Der Verdacht drängt sich schon lange auf: Zwischen der Höhe der Türme und der Entwicklung an den Kapitalmärkten könnte ein Zusammenhang bestehen. Doch nun hat sich ein Ulmer Finanzwirtschaftler die Mühe gemacht, die Daten dazu empirisch aufzuarbeiten. Professor Gunter Löffler untersuchte insbesondere den Zusammenhang zwischen der Höhe neuer Wolkenkratzer in Amerika und der Entwicklung der Aktienmärkte zwischen 1871 und 2009. Die Ergebnisse hat er vor wenigen Wochen in der Herbstausgabe des amerikanischen Journal of Financial Research veröffentlicht: Es gibt einen signifikanten Zusammenhang zwischen dem Baubeginn großer Hochhäuser und den Renditen am amerikanischen Aktienmarkt. Die Börsen brachen häufig ein und lagen drei bis fünf Jahre nach dem ersten Spatenstich im Durchschnitt um 30 Prozent tiefer als in Zeiten, denen kein solcher Baubeginn vorangegangen war. ,,Die Bauaktivität von Wolkenkratzern, insbesondere von solchen mit Rekordambitionen, ist ein hilfreicher Indikator für die Börsenentwicklung", folgert Löffler.

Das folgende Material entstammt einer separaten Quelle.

(** What the shadow file is after it is flushed: the header, the pages, and the
    records; all of it on disk. *)
Lemma flushAll_run d sh fh : shadow_ok d sh -> shadowingFH sh = Some fh ->
  exists fh', flushAll sh = Ret (set_handle sh fh') /\
    let F := content (FileHandle.fileInfo fh') in let n := Z.of_nat (length (shadowPageRecords sh)) in
    synced (FileHandle.fileInfo fh') = size F /\ FileHandle.numPages fh' = 1 + n /\
    page_at F 0 = header_page n /\ drop (Z.to_nat ((n + 1) * PAGE)) F = serialize_records (shadowPageRecords sh) /\ (n + 1) * PAGE <= size F /\
    (forall i, 1 <= i <= n -> page_at F i = page fh i).
Proof.
  intros (Hd & Hidx & Hrs & Hrest) Hfh. rewrite Hfh in Hrest. destruct Hrest as (Hok & Hnum & H0 & Hall).
  set (n := Z.of_nat (length (shadowPageRecords sh))) in *. unfold flushAll. rewrite Hfh. fold n.
  destruct (writePage_run fh 0 (header_page n) Hok ltac:(lia) H0 (size_header n)) as (fh1 & -> & Hok1 & Hn1 & _ & Hcl1 & Hpg1 & Hother1). cbn [mbind outcome_bind].
  destruct (flush_all fh1 Hok1) as (Hok2 & Hn2 & _ & Hall2). set (fh2 := FileHandle.flushAllDirtyPagesInFrames fh1) in *.
  assert (forall i, 0 <= i <= n -> clean fh2 i /\ page fh2 i = if i =? 0 then header_page n else page fh i) as Hpages.
  { intros i Hi. destruct (Z.eqb_spec i 0) as [->|Hne].
    - destruct (Hall2 0 ltac:(lia) (clean_stored _ _ Hcl1)) as [Hc ->]. by split.
    - destruct (Hother1 i ltac:(lia) Hne (Hall i ltac:(lia))) as [Hst Hpg]. destruct (Hall2 i ltac:(lia) Hst) as [Hc ->]. by split. }
  assert (size (content (FileHandle.fileInfo fh2)) = (n + 1) * PAGE) as Hsize.
  { destruct (Hpages n ltac:(lia)) as [[Hin _] _]. unfold in_file in Hin. destruct Hok2 as (_ & Hle & _). specialize (Hle eq_refl). rewrite Hn2, Hn1, Hnum in Hle. unfold PAGE in *. lia. }
  assert (FileHandle.numPages fh2 * PAGE = size (content (FileHandle.fileInfo fh2))) as Hoff by (rewrite Hn2, Hn1, Hnum, Hsize; unfold PAGE; lia).
  rewrite Hoff, ku_assert_true by (apply Z.eqb_eq; lia). cbn [mbind outcome_bind].
  destruct (WriterFacts.write_run _ _ _ (write u64_wire n) (WriterFacts.make_holds (FileHandle.fileInfo fh2) (proj1 (proj2 (proj2 Hok2))))) as (w1 & -> & Hw1). cbn [mbind outcome_bind].
  destruct (writeRecords_run w1 _ _ (shadowPageRecords sh) Hw1) as (w2 & -> & Hw2). cbn [mbind outcome_bind].
  destruct (WriterFacts.flush_run w2 _ _ Hw2) as (w3 & -> & Hw3 & Hc3 & _). cbn [mbind outcome_bind mret outcome_ret].
  eexists. split; [done|]. cbn [FileHandle.fileInfo FileHandle.set_fileInfo BufferedFileWriter.sync BufferedFileWriter.fileInfo syncFile content synced FileHandle.numPages].
  rewrite Hc3, <-app_assoc. fold (serialize_records (shadowPageRecords sh)).
  assert (forall i, 0 <= i <= n -> page_at (content (FileHandle.fileInfo fh2) ++ (write u64_wire n ++ concat (map serialize_record (shadowPageRecords sh)))) i = page fh2 i) as Hat.
  { intros i Hi. destruct (Hpages i Hi) as [[Hin <-] _]. apply page_at_app; [lia|exact Hin]. }
  split_and!.
  - done.
  - lia.
  - rewrite Hat by lia. destruct (Hpages 0 ltac:(lia)) as [_ ->]. done.
  - apply drop_app_length'. unfold size in Hsize. lia.
  - rewrite size_app. pose proof (size_nonneg (write u64_wire n ++ concat (map serialize_record (shadowPageRecords sh)))). lia.
  - intros i Hi. rewrite Hat by lia. destruct (Hpages i ltac:(lia)) as [_ ->]. by rewrite (proj2 (Z.eqb_neq i 0)) by lia.
Qed.

Lemma content_writeFile f d o c : content f = c -> content (writeFile f d o) = content (writeFile (mk_file c 0) d o).
Proof. by intros <-. Qed.

(** The loops over the records write the pages, to the file and to the frames. *)
Lemma replayRecords_run f fh j rs D : 0 <= j -> (forall i, j <= i < j + Z.of_nat (length rs) -> (i + 1) * PAGE <= size (content f) /\ page_at (content f) i = page fh i) ->
  exists D', replayRecords f j rs D = Ret D' /\ content D' = write_pages (shadow_writes fh j rs) (content D).
Proof.
  revert j D. induction rs as [|r rs IH]; intros j D Hj Hp; [by exists D|]. cbn [replayRecords shadow_writes length] in *.
  destruct (Hp j ltac:(lia)) as [Hin Hat]. rewrite ReaderFacts.readFromFile_run by (unfold PAGE in *; lia). cbn [mbind outcome_bind].
  change (take (Z.to_nat PAGE) (drop (Z.to_nat (j * PAGE)) (content f))) with (page_at (content f) j). rewrite Hat.
  destruct (IH (j + 1) (writeFile D (page fh j) (originalPageIdx r * PAGE)) ltac:(lia)) as (D' & HD & Hc); [intros i Hi; apply Hp; lia|].
  exists D'. split; [exact HD|]. rewrite Hc, write_pages_cons. cbn [fst snd]. by rewrite (content_writeFile D _ _ _ eq_refl).
Qed.
(* ===== verification/CheckpointerRun.v ===== *)
(** Checkpoints, call by call: the header and the page manager read back, and what a file
    has in a range of pages; then what each call does to the pages of the database. *)
From stdpp Require Import gmap.
From S2P Require Import Prelude Effects Serializer FreeSpaceManager FreeSpaceFacts InMemFileWriter FreeSpaceSpec Decoder BufferedFile BufferedFileFacts.
From S2P Require Import WALRecord WAL WALFacts ShadowFile ShadowFacts ShadowHistory Checkpointer.
Local Open Scope Z_scope.

(** ** The header *)

Section header.
Context (version : string).

Definition header_bytes (h : DatabaseHeader.t) : bytes := concat (DatabaseHeader.serialize version h).

Definition range_ok (r : PageRange.t) : Prop := 0 <= PageRange.startPageIdx r < 2 ^ 32 /\ 0 <= PageRange.numPages r < 2 ^ 32.
Definition header_ok (h : DatabaseHeader.t) : Prop := range_ok (DatabaseHeader.catalogPageRange h) /\ range_ok (DatabaseHeader.metadataPageRange h).

Lemma version_range : 0 <= StorageVersionInfo.getStorageVersion version < 2 ^ 64.
Proof.
  unfold StorageVersionInfo.getStorageVersion. destruct (find _ _) as [[v n]|] eqn:E; [|by vm_compute].
  apply find_some in E as [Hin _]. revert Hin. unfold StorageVersionInfo.getStorageVersionInfo. cbn [In].
  intros Hin. repeat (destruct Hin as [[= _ <-]|Hin]; [lia|]). done.
Qed.

Lemma header_bytes_cons h : header_bytes h = StorageVersionInfo.MAGIC_BYTES ++ write u64_wire (StorageVersionInfo.getStorageVersion version) ++
  write u32_wire (PageRange.startPageIdx (DatabaseHeader.catalogPageRange h)) ++ write u32_wire (PageRange.numPages (DatabaseHeader.catalogPageRange h)) ++
  write u32_wire (PageRange.startPageIdx (DatabaseHeader.metadataPageRange h)) ++ write u32_wire (PageRange.numPages (DatabaseHeader.metadataPageRange h)).
Proof. unfold header_bytes, DatabaseHeader.serialize. rewrite concat_app. cbn [concat]. by rewrite app_nil_r. Qed.

Lemma size_header_bytes h : size (header_bytes h) = 28.
Proof. rewrite header_bytes_cons. unfold size. rewrite !length_app. cbn [write uint_wire]. rewrite !length_le_bytes. done. Qed.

Für den Forscher ist dabei der Baubeginn das entscheidende Datum, nicht die Fertigstellung eines Gebäudes. Der Grund: Zu Anfang der Arbeiten muss die Finanzierung organisiert werden, sie ist die Hauptvoraussetzung für einen solchen Hochhausbau. ,,Solche Großprojekte mit ungewissem Ausgang werden bevorzugt finanziert, wenn die Menschen optimistisch sind und bereit sind, Risiken einzugehen, und obendrein viel Liquidität im Markt ist", erklärt Löffler.

Es sind oft Patente aus den USA, die Jahrzehnte später in anderen Regionen der Welt erneut erblühen

Es gibt allerdings auch Ausnahmen. Das sind politisch motivierte Bauten wie das One World Trade Center, das auf dem Gelände der von Terroristen 2001 zerstörten Zwillingstürme gleichen Namens errichtet wird. Hier spiele die Stimmung an den Kapitalmärkten zu Baubeginn keine so große Rolle wie bei rein privatwirtschaftlich ambitionierten Gebäuden, sagt Löffler. "Das Trade-Center-Projekt diente auch dazu, der Welt zu zeigen, dass Amerika nicht vor Terroristen weicht, sodass es auf jeden Fall finanziert worden wäre."

Die Amerikaner, die sich eigentlich schon vor mehr als dreißig Jahren aus dem Wettrennen um die größten und spektakulärsten Wolkenkratzer-Projekte verabschiedet hatten, ließen sich erst vor wenigen Wochen von einer Jury die 124 Meter lange Stahlspitze des neuen Turms auf Ground Zero als zugehörig zum Gebäude deklarieren; damit ist das neue World Trade Center, zu dem noch drei niedrigere Gebäude gehören, mit 541 Metern Höhe das höchste Gebäude Nordamerikas. Der um zwölf Meter höhere CN Tower in Toronto ist ein Fernsehturm und zählt daher in der Rekord-Gebäudestatistik nicht mit.

Die Stahlskelettbauweise, nach der bis heute die meisten Wolkenkratzer konstruiert werden, ist genauso an der Ostküste der USA erfunden worden wie die meisten Innovationen an den Börsen auch. Aber wie so oft, blühen US-Patente Jahrzehnte später in anderen Regionen der Welt auf. Vor allem Asien eifert den USA nach.

Auch hier eine interessante Parallele: In China gibt es derzeit die meisten Hochhausprojekte wie auch die größten Fortschritte an den Kapitalmärkten. Peking liberalisiert vehement seine Kapitalmärkte. Das Land gehört zu den am schnellsten wachsenden Volkswirtschaften und ist auch die größte Gläubigernation der Welt. Gleichzeitig verantworten die Chinesen derzeit zwei Großbauprojekte: Der noch im Bau befindliche Shanghai Tower ist mit 632 Metern Höhe bereits jetzt das zweithöchste Gebäude der Welt. Abgelaufen wird ihm der Rang dann 2015 erstmal von der Konkurrenz im eigenen Lande, dem auf 660 Meter geplanten und gleichfalls im Bau befindlichen Pingan International Finance Centre in Shenzhen. Und ein in der Provinzhauptstadt Changsha geplanter, aber noch nicht genehmigter Wolkenkratzer namens Sky City soll mit 838 Metern Höhe sogar um fast zehn Meter höher sein als der derzeitige Rekordhalter, der Hotel- und Bürokomplex Burj Khalifa in Dubai.

Aber die arabische Welt steht ja schon wieder bereit für die nächste Gigantomanie. In Namen der saudischen Königsfamilie haben Anfang des Jahres die Fundamentarbeiten am Kingdom Tower begonnen. Nach den Analysen Löfflers haben die Börsianer an diesen Märkten also besonderen Grund, vorsichtig zu sein.